TEL AVIV – Israeli rescuers have volunteered in the effort to save 12 boys and their soccer coach from a flooded cave in Thailand in an ordeal that is into its tenth day.  

The boys are aged 11 to 16 and went to visit the Tham Luang Nang Non cave together with their coach after a soccer match in the northern province of Chiang Rai. On Tuesday, the Thai army said it was unlikely that the team would be rescued any time soon, since the floodwaters may take months to recede. In the meantime, the group will be taught to dive and are receiving enough food and aid to last four months.

Yuval Zalmanov, an employee for Israeli emergency communication device manufacturer Maxtech Networks, flew out last Monday to join the rescue effort.

“The water is rising and reaching insane heights,” Zalmanov was quoted as saying. “They don’t know when a wave will come or from what direction. They tried to cross to the place where the kids are and failed.”

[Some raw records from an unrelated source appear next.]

(** A proper prefix of an open route is a prefix. *)
Lemma open_route_prefix p h q :
  q ≠ [] → open_route (p ++ h :: q) → ∃ cur, route_prefix g ti to config (p ++ [h]) cur.
Proof.
  intros Hq (pre & cur & h' & Heq & Hpre & _).
  destruct q as [|x q _] using rev_ind; [done|].
  rewrite app_comm_cons, (assoc_L (++)) in Heq. apply app_inj_tail in Heq as [<- _].
  clear -Hpre. revert Hpre. replace (p ++ h :: q) with ((p ++ [h]) ++ q)
    by (by rewrite <- (assoc_L (++))). generalize (p ++ [h]). intros p'. clear p h.
  revert cur. induction q as [|y q IH] using rev_ind; intros cur; [rewrite app_nil_r; eauto|].
  rewrite (assoc_L (++)). intros [Hpre _]%route_prefix_snoc. by eapply IH.
Qed.

(** The depth-first check finds a way on exactly when there is one. *)
Lemma has_static_route_dfs_spec n st :
  ok st → 1 ≤ n →
  has_static_route_dfs g ti to source target (connector_tokens config) allow n (ss_node st)
    (ss_visited_tokens st) (ss_used_pools st) = true ↔
  ∃ q, q ≠ [] ∧ length q ≤ n ∧ open_route (ss_path st ++ q).
Proof.
  intros Hok Hn. revert st Hok. destruct n as [|n]; [lia|]. clear Hn.
  induction n as [|n IH]; intros st Hok.
  all: cbn [has_static_route_dfs]; rewrite existsb_elem; split.
  1, 3: intros (e & He & Hb);
    destruct (bool_decide_reflect (ce_pool e ∈ ss_used_pools st)) as [|Hnp]; [done|];
    destruct (allowed (ss_visited_tokens st) e) eqn:Hal; [simpl in Hb|done];
    destruct (bool_decide_reflect (ce_target e = target)) as [Ht|Ht];
    [exists [edge_hop e]; split_and!; [done|simpl; lia|];
     by apply (target_edge_completes st e)|].
  - done.
  - apply (IH (step_state st e)) in Hb as (q & Hq & Hl & Hr); [|by apply step_edge_extends].
    exists (edge_hop e :: q). split_and!; [done|simpl; lia|].
    simpl in Hr. by rewrite <- (assoc_L (++)) in Hr.
  - intros (q & Hq & Hl & Hr). destruct q as [|h [|]]; [done| |simpl in Hl; lia].
    destruct (completing_edge st h Hok Hr) as (e & He & Heh & Ht & Hnp & Hal).
    exists e. split; [done|]. by rewrite (bool_decide_eq_false_2 _ Hnp), Hal, bool_decide_eq_true_2.
  - intros (q & Hq & Hl & Hr). destruct q as [|h q]; [done|].
    destruct (decide (q = [])) as [->|Hq'].
    + destruct (completing_edge st h Hok Hr) as (e & He & Heh & Ht & Hnp & Hal).
      exists e. split; [done|].
      by rewrite (bool_decide_eq_false_2 _ Hnp), Hal, bool_decide_eq_true_2.
    + destruct (open_route_prefix _ _ _ Hq' Hr) as [cur Hpre].
      destruct (prefix_edge st h cur Hok Hpre) as (e & He & Heh & Ht & Hnp & Hal).
      exists e. split; [done|].
      rewrite (bool_decide_eq_false_2 _ Hnp), Hal, (bool_decide_eq_false_2 _ Ht). simpl.
      apply (IH (step_state st e)); [by apply step_edge_extends|].
      exists q. split_and!; [done|simpl in Hl; lia|]. simpl.
      rewrite Heh, <- (assoc_L (++)). done.
Qed.
End reach.

(** ** The balance cap *)

Section cap.
Context `{!AmmTypes} `{!Petgraph Address EdgeData}.
Context (g : AmmGraph) (index : PoolLiquidityIndex) (target : NodeIndex) (target_token : Address)
  (max_hops : nat).

(** [e] is the last edge of a walk of [n] edges that enters the target only
    with it. *)
Inductive final_edge : nat → NodeIndex → CachedOutgoingEdge → Prop :=
  | final_here node e :
      e ∈ outgoing_edges g node → ce_target e = target → final_edge 1 node e
  | final_later n node e' e :
      e' ∈ outgoing_edges g node → ce_target e' ≠ target →
      final_edge n (ce_target e') e → final_edge (S n) node e.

Asaf Zmirly, who lives in Thailand and owns a rescue company, contacted Maxtech Networks CEO Uzi Hanuni on Monday.

“Without much hesitation, I took the crew, said there was an incident and that someone needs to go to Thailand,” Hanuni said. “I got the license to take the communications devices out of Israel, and one of the employees volunteered to fly with them that same day. On the next day he arrived at the scene, sat down with Asaf and they began the rescue.”

Hanuni said his company wasn’t receiving remuneration for the rescue efforts. “We haven’t taken a single shekel for this. It is to save children,” he said, but noted that Israeli airline El Al had agreed to cover Zalmanov’s flight ticket.

Since the boys cannot swim, the best course of action is to wait until the waters recede.

“[We will] prepare to send additional food to be sustained for at least four months and train all 13 to dive while continuing to drain the water,” Navy Captain Anand Surawan said, according to a statement from Thailand’s Armed Forces Tuesday.

“The best option is to leave them where they are and stabilize their environment,” said Peter Wolf, the national director of the Cave Divers Association of Australia, told the Guardian.

Governor of Chiang Rai province Narongsak Osatanakorn said that all 13 were given an “informal” medical assessment inside the cave and none are in critical condition.

“The doctor advised that we should provide several kinds of medicine to prevent infection and other illness,” Osatanakorn said.

On Monday Prime Minister Prayuth Chan-ocha thanked teams of international rescuers.

The prime minister “wishes to thank the tremendous efforts of all international units that have come to assist the Thai authorities in rescuing the youth football team that was stuck in the caves in Chiang Rai,” his office said in a statement. “The Royal Thai Government and the Thai people are grateful for this support and cooperation, and we all wish the team a safe and speedy recovery.”